*What is being asked*
Take every line from the listing below that includes "within" and copy it.

*Input*

● ● ● ● ●

(* ===== verification/SystemFlow.v ===== *)
(** * A connection as a channel

    Two ends and the hub with an open connection as one transition system: a
    host hands over ACL data at any time, the hub reads and flushes and the
    other end reads whatever pieces the kernel gives them, in any order.  The
    system implements a first-in-first-out channel: at every moment what has
    arrived is, whole and in order, among what was given, and nothing is lost
    as long as the hub's backlog holds it; and what is on the way can always be
    delivered. *)

From Stdlib Require Import String ZArith Lia Floats.SpecFloat.
From stdpp Require Import base list numbers option.
From S2P Require Import Prelude Wire Framing Text LLState LLEmit LLCmd LLAir LLInv LLProps LLLink LLControl LLFrame.
From S2P Require Import Client ClientProps ClientInv SendProps Endpoint Ring RingProps.
From S2P Require Import Host HostInv HostEnd Vhost VhostInv VhostEnd Virtio VirtioInv VirtioEnd VirtioProps.
From S2P Require Import HubState HubTables HubModel HubIO HubRoute HubInv HubSpec HubStream HubDemo HubNameProps HubRelay.
From S2P Require Import HubFlow System.

Lemma sublist_all {X} (R : X → Prop) l l' : sublist l l' → Forall R l' → Forall R l.
Proof. induction 1; intros Hl; [done|..]; apply Forall_cons_1 in Hl as [? ?]; [apply Forall_cons_2|]; auto. Qed.

Lemma whole_app ps ps' : whole (ps ++ ps') = whole ps ++ whole ps'.
Proof. apply map_app. Qed.

(** ** The system *)

Record net (TA TB : Type) : Type := Net {
  n_tx : TA;                        (* the sending end *)
  n_up : list Z;                    (* written by it, not read by the hub *)
  n_hub : hub;
  n_down : list Z;                  (* written by the hub, not read by the receiver *)
  n_rx : TB;                        (* the receiving end *)
  n_given : list (list Z);          (* the data handed over so far *)
  n_told : list (list Z * Z);       (* what has arrived at the sending host *)
  n_got : list (list Z * Z)         (* what has arrived at the receiving host *)
}.
Arguments Net {_ _} _ _ _ _ _ _ _ _.
Arguments n_tx {_ _} _.
Arguments n_up {_ _} _.
Arguments n_hub {_ _} _.
Arguments n_down {_ _} _.
Arguments n_rx {_ _} _.
Arguments n_given {_ _} _.
Arguments n_told {_ _} _.
Arguments n_got {_ _} _.

Inductive net_act : Type :=
  | Give (segs : list (list Z)) (stale data : list Z)
  | HubRead (n : nat)
  | HubFlush
  | Answer (ws : list wres)         (* what the kernel will answer the hub's writes *)
  | Read (n : nat).

(** One read of at most [n] bytes by a transport. *)
Definition recv_some {T} `{Transport T} (n : nat) (s : list Z) : cmd T pev (list Z) :=
  match n, s with
  | S _, _ :: _ =>
      c ← gets client_of;
      let k := Nat.min n (Z.to_nat (VBT_RXBUF_SIZE - rx_start c)) in
      client_input (take k s);; mret (drop k s)
  | _, _ => mret s
  end.

(** The bytes that PDUs with some data take on a socket: the length, the
    header, the opcode of the PDU and its length, and the data. *)
Fixpoint wire_load (ds : list (list Z)) : Z :=
  match ds with [] => 0 | d :: ds => 50 + zlen d + wire_load ds end.

(** The same of the packets that have arrived, whose own header has five. *)
Fixpoint landed (ps : list (list Z * Z)) : Z :=
  match ps with [] => 0 | p :: ps => 45 + snd p + landed ps end.

(** What is in flight. *)
Definition flight {TA TB} (w : net TA TB) : Z := wire_load (n_given w) - landed (n_got w).

Section Net.
Context `{LM : Libm} {TA TB : Type} `{EA : Endpoint TA} `{EB : Endpoint TB}.
(** The peers of the hub, and the descriptor of the receiver there. *)
Context (src dst fd : Z).

Definition net_do (x : net_act) (w : net TA TB) : res (net TA TB) :=
  match x with
  | Give segs stale data =>
      match ep_give segs stale (n_tx w) with
      | Ok (_, t, o) =>
          Ok (Net t (n_up w ++ sent (ep_fd (n_tx w)) o) (n_hub w) (n_down w) (n_rx w)
                (n_given w ++ [data]) (n_told w ++ arrivals o) (n_got w))
      | Fault e => Fault e
      end
  | HubRead n =>
      match read_some src n (n_up w) (n_hub w) with
      | Ok (s, h, o) =>
          Ok (Net (n_tx w) s h (n_down w ++ written fd o) (n_rx w) (n_given w) (n_told w) (n_got w))
      | Fault e => Fault e
      end
  | HubFlush =>
      match peer_flush dst (n_hub w) with
      | Ok (_, h, o) =>
          Ok (Net (n_tx w) (n_up w) h (n_down w ++ written fd o) (n_rx w) (n_given w) (n_told w) (n_got w))
      | Fault e => Fault e
      end
  | Answer ws =>
      Ok (Net (n_tx w) (n_up w) (answering ws (n_hub w)) (n_down w) (n_rx w) (n_given w) (n_told w) (n_got w))
  | Read n =>
      match recv_some n (n_down w) (n_rx w) with
      | Ok (s, t, o) =>
          Ok (Net (n_tx w) (n_up w) (n_hub w) s t (n_given w) (n_told w) (n_got w ++ arrivals o))
      | Fault e => Fault e
      end
  end.

Fixpoint net_run (xs : list net_act) (w : net TA TB) : res (net TA TB) :=
  match xs with
  | [] => Ok w
  | x :: xs => match net_do x w with Ok w => net_run xs w | Fault e => Fault e end
  end.

(** At no time of a run is more in flight than the hub's backlog holds. *)
Fixpoint within (xs : list net_act) (w : net TA TB) : bool :=
  (flight w <=? SEND_BUF_SIZE) &&
  match xs with
  | [] => true
  | x :: xs => match net_do x w with Ok w => within xs w | Fault _ => true end
  end.
End Net.

(** ** The two ends of the connection *)

Section Channel.
Context (A B : vbt_ll) (ca cb : ll_conn) (hf : Z) (i j : nat).

(** Connection [i] of [A], behind the handle of [hf], is connection [j] of [B]. *)
Record joined : Prop := Joined {
  jn_ll : ll_ok A;
  jn_ops : both_ways A;
  jn_hf : is_u16 hf;
  jn_handle : conn_by_handle A (Z.land hf 0xfff) = Some i;
  jn_conn : LLState.conns A !! i = Some ca;
  jn_ll' : ll_ok B;
  jn_ops' : both_ways B;
  jn_aa' : conn_by_aa B (c_access_addr ca) = Some j;
  jn_conn' : LLState.conns B !! j = Some cb
}.

Definition data_ok (d : list Z) : Prop := bytes_ok d ∧ 1 ≤ zlen d ≤ LE_ACL_MTU.
Definition frames_of (ds : list (list Z)) : list frame := map (λ d, (acl_hdr A ca d, acl_pdu d)) ds.
Definition flow (hdr : vbt_frame_hdr) : Prop := ∃ d, hdr = acl_hdr A ca d.
Definition pkt_of (d : list Z) : list Z := acl_packet (Z.lor (c_handle cb) (Z.shiftl 2 12)) d.

(** [e] is a frame with the data [d] as the receiver gets it. *)
Definition bears (e : frame) (d : list Z) : Prop := received (acl_hdr A ca d) (fst e) ∧ snd e = acl_pdu d.

Lemma carried_bears es ds :
  carried es (frames_of ds) →
  ∃ ds', sublist ds' ds ∧ Forall2 bears es ds' ∧ (length es = length ds → ds' = ds).
Proof using.
  revert es. induction ds as [|d ds IH]; intros es Hc; inversion Hc as [|? hdr' ? es' ? Hr Hc'|? ? ? Hc']; subst.
  - by exists [].
  - destruct (IH _ Hc') as (ds' & Hs & Hb & Hall). exists (d :: ds'). split_and!; [by apply sublist_skip| |].
    + constructor; [by split|done].
    + intros [= El]. by rewrite (Hall El).
  - destruct (IH _ Hc') as (ds' & Hs & Hb & Hall). exists ds'. split_and!; [by apply sublist_cons|done|].
    intros El. pose proof (carried_length _ _ Hc') as Hle. unfold frames_of in Hle. rewrite length_map in Hle.
    cbn in El. lia.
Qed.

Section Ends.
Context (Hj : joined).

Lemma flow_data hdr : flow hdr → ll_type hdr = VBT_LL_DATA.
Proof using. by intros [d ->]. Qed.

Lemma frames_in_flow ds : Forall data_ok ds → Forall (in_flow flow) (frames_of ds).
Proof using Hj.
  intros Hd. apply Forall_map. eapply Forall_impl; [|exact Hd]. intros d [Hb Hl]. split; [by exists d|].
  cbn. destruct Hj. by apply (acl_frame_ok A i).
Qed.

Lemma bears_payloads es ds : Forall2 (bears) es ds → Forall data_ok ds → Forall payload_ok (map payload_of es).
Proof using.
  induction 1 as [|[hdr pdu] d es ds [[Hh _ _ _] Hp] _ IH]; intros Hd; [done|].
  apply Forall_cons_1 in Hd as [[Hb Hl] Hd]. cbn [fst snd] in *. subst pdu. apply Forall_cons_2; [|by apply IH].
  unfold LE_ACL_MTU in Hl. unfold payload_of. cbn [fst snd]. pose proof (zlen_acl_pdu d) as Hpl.
  apply frame_payload_ok; [done|rewrite Hpl; unfold VBT_MAX_PDU_SIZE; lia|].
  unfold acl_pdu. apply Forall_app_2; [forall_cons; [done|mlia]|done].
Qed.
Lemma bytes_on_wire es : Forall payload_ok (map payload_of es) → bytes_ok (on_wire es).
Proof using.
  intros Hp. unfold on_wire. apply Forall_concat, Forall_map. eapply Forall_impl; [|exact Hp].
  intros p [Hb _]. apply Forall_app_2; [apply be32_ok|done].
Qed.

Lemma zlen_take_nat (m : nat) (l : list Z) : zlen (take m l) = Z.min (Z.of_nat m) (zlen l).
Proof using. unfold zlen. rewrite length_take. lia. Qed.

Section Receiver.
Context {T : Type} `{E : Endpoint T}.
Implicit Types (t : T).

Lemma feed_bears es ds t k :
  Forall2 bears es ds → Forall data_ok ds → core_of t = B → ep_takes (length ds + k) t →
  ∃ t' o, feed (map payload_of es) t = Ok (tt, t', o) ∧ core_of t' = B ∧ ep_takes k t' ∧
    arrivals o = whole (map pkt_of ds).
Proof using Hj E.
  intros Hb. revert t. induction Hb as [|[hdr pdu] d es ds [[Hh Hm Hl [Hty Haa]] Hp] _ IH]; intros t Hd Hc Hk.
  { by exists t, []. }
  apply Forall_cons_1 in Hd as [[Hdb Hdl] Hd]. cbn [fst snd] in *. subst pdu. destruct Hj as [HllA _ _ _ HcA HllB HoB Haa' Hcb].
  destruct (live_handle _ _ _ _ HllB Haa' Hcb) as [Hhd Hj8].
  assert (is_u16 (Z.lor (c_handle cb) (Z.shiftl 2 12))) as Hu by (rewrite Hhd; by apply handle_flags_u16).
  destruct (takes_frame t hdr (acl_pdu d) B [ToHost (pkt_of d)]) as (t1 & o1 & E1 & Hc1 & Hg1 & _ & Ha1).
  { rewrite Hc, zlen_acl_pdu. apply (acl_received B j cb); try done. by rewrite Haa. }
  { forall_cons. split; [|done]. right. eexists _, d. split_and!; try done. lia. }
  { eapply ep_takes_le; [|exact Hk]. cbn. lia. }
  { done. } { by rewrite Hm. } { by rewrite Hl, zlen_acl_pdu. }
  destruct (IH t1) as (t2 & o2 & E2 & Hc2 & Hk2 & Ha2); [done|done|by apply Hg1|].
  exists t2, (o1 ++ o2). unfold feed in *. cbn [map for_each]. unfold payload_of at 1. cbn [fst snd].
  rewrite (bind_ok _ _ _ _ _ _ E1). cbv beta. setoid_rewrite E2. by rewrite arrivals_app, Ha1, Ha2.
Qed.

(** One read: the frames it completes are delivered. *)
Lemma recv_bears n s tail es ds d t k :
  pending_rx d t → incomplete d → d ++ s ++ tail = on_wire es → Forall2 bears es ds → Forall data_ok ds →
  core_of t = B → ep_takes (length ds + k) t →
  ∃ s' t' o d' es2 ds1 ds2, recv_some n s t = Ok (s', t', o) ∧ ds = ds1 ++ ds2 ∧ Forall2 bears es2 ds2 ∧
    pending_rx d' t' ∧ incomplete d' ∧ d' ++ s' ++ tail = on_wire es2 ∧ core_of t' = B ∧
    ep_takes (length ds2 + k) t' ∧ arrivals o = whole (map pkt_of ds1) ∧
    (n = O ∨ s = [] ∨ length s' < length s)%nat.
Proof using Hj E.
  intros Hrx Hi Hs Hb Hd Hc Hk.
  assert (∀ r : res (list Z * T * list pev), r = Ok (s, t, []) → (n = O ∨ s = []) →
    ∃ s' t' o d' es2 ds1 ds2, r = Ok (s', t', o) ∧ ds = ds1 ++ ds2 ∧ Forall2 bears es2 ds2 ∧
    pending_rx d' t' ∧ incomplete d' ∧ d' ++ s' ++ tail = on_wire es2 ∧ core_of t' = B ∧
    ep_takes (length ds2 + k) t' ∧ arrivals o = whole (map pkt_of ds1) ∧
    (n = O ∨ s = [] ∨ length s' < length s)%nat) as Hidle.
  { intros r -> Hns. exists s, t, [], d, es, [], ds. split_and!; try done. tauto. }
  destruct n as [|n]; [apply Hidle; auto|]. destruct s as [|x s]; [apply Hidle; auto|]. clear Hidle.
  pose proof (bears_payloads _ _ Hb Hd) as Hps. pose proof (incomplete_room _ Hi) as Hroom.
  cbn [recv_some]. rewrite bind_gets, (rx_start_of _ _ Hrx Hroom).
  set (m := Nat.min (S n) (Z.to_nat (VBT_RXBUF_SIZE - zlen d))). set (s0 := x :: s) in *.
  assert (bytes_ok s0) as Hsb.
  { pose proof (bytes_on_wire _ Hps) as Hw. rewrite <- Hs in Hw. by apply Forall_app in Hw as [_ [? _]%Forall_app]. }
  destruct (split_wires (map payload_of es) (d ++ take m s0) (drop m s0 ++ tail))
    as (ps1 & ps2 & rest & Eps & Hd1 & Hd2 & Hi'); [done|by rewrite <- app_assoc, (app_assoc (take m s0)), take_drop|].
  apply map_eq_app in Eps as (es1 & es2 & -> & <- & <-). apply Forall2_app_inv_l in Hb as (ds1 & ds2 & Hb1 & Hb2 & ->).
  apply Forall_app in Hd as [Hda Hdb]. rewrite length_app in Hk. rewrite map_app in Hps. apply Forall_app in Hps as [Hps1 _].
  destruct (feed_bears es1 ds1 t (length ds2 + k) Hb1 Hda Hc) as (t1 & o & Ef & Hc1 & Hk1 & Ha1).
  { by rewrite Nat.add_assoc. }
  assert (leaves (residue rest) (client_input (take m s0) t) (feed (map payload_of es1) t)) as Hrun.
  { apply (client_input_run d (take m s0) (map payload_of es1) rest t); try done.
    - rewrite zlen_take_nat. unfold m. pose proof (zlen_nonneg d). lia.
    - by apply Forall_take.
    - by left. }
  rewrite Ef, residue_incomplete in Hrun by done. destruct Hrun as (b & Hr & Hh).
  exists (drop m s0), (set_rx b (zlen rest) t1), o, rest, es2, ds1, ds2. split_and!; try done.
  - rewrite (bind_ok _ _ _ _ _ _ Hr). cbn. by rewrite app_nil_r.
  - by apply pending_rx_set.
  - by rewrite client_of_rx.
  - by apply (ep_client _ t1).
  - right. right. rewrite length_drop. assert (0 < m)%nat by (unfold m; lia). change (length s0) with (S (length s)). lia.
Qed.
End Receiver.
End Ends.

● ● ● ● ●

*Solved problem*
Fixpoint within (xs : list net_act) (w : net TA TB) : bool :=
  | x :: xs => match net_do x w with Ok w => within xs w | Fault _ => true end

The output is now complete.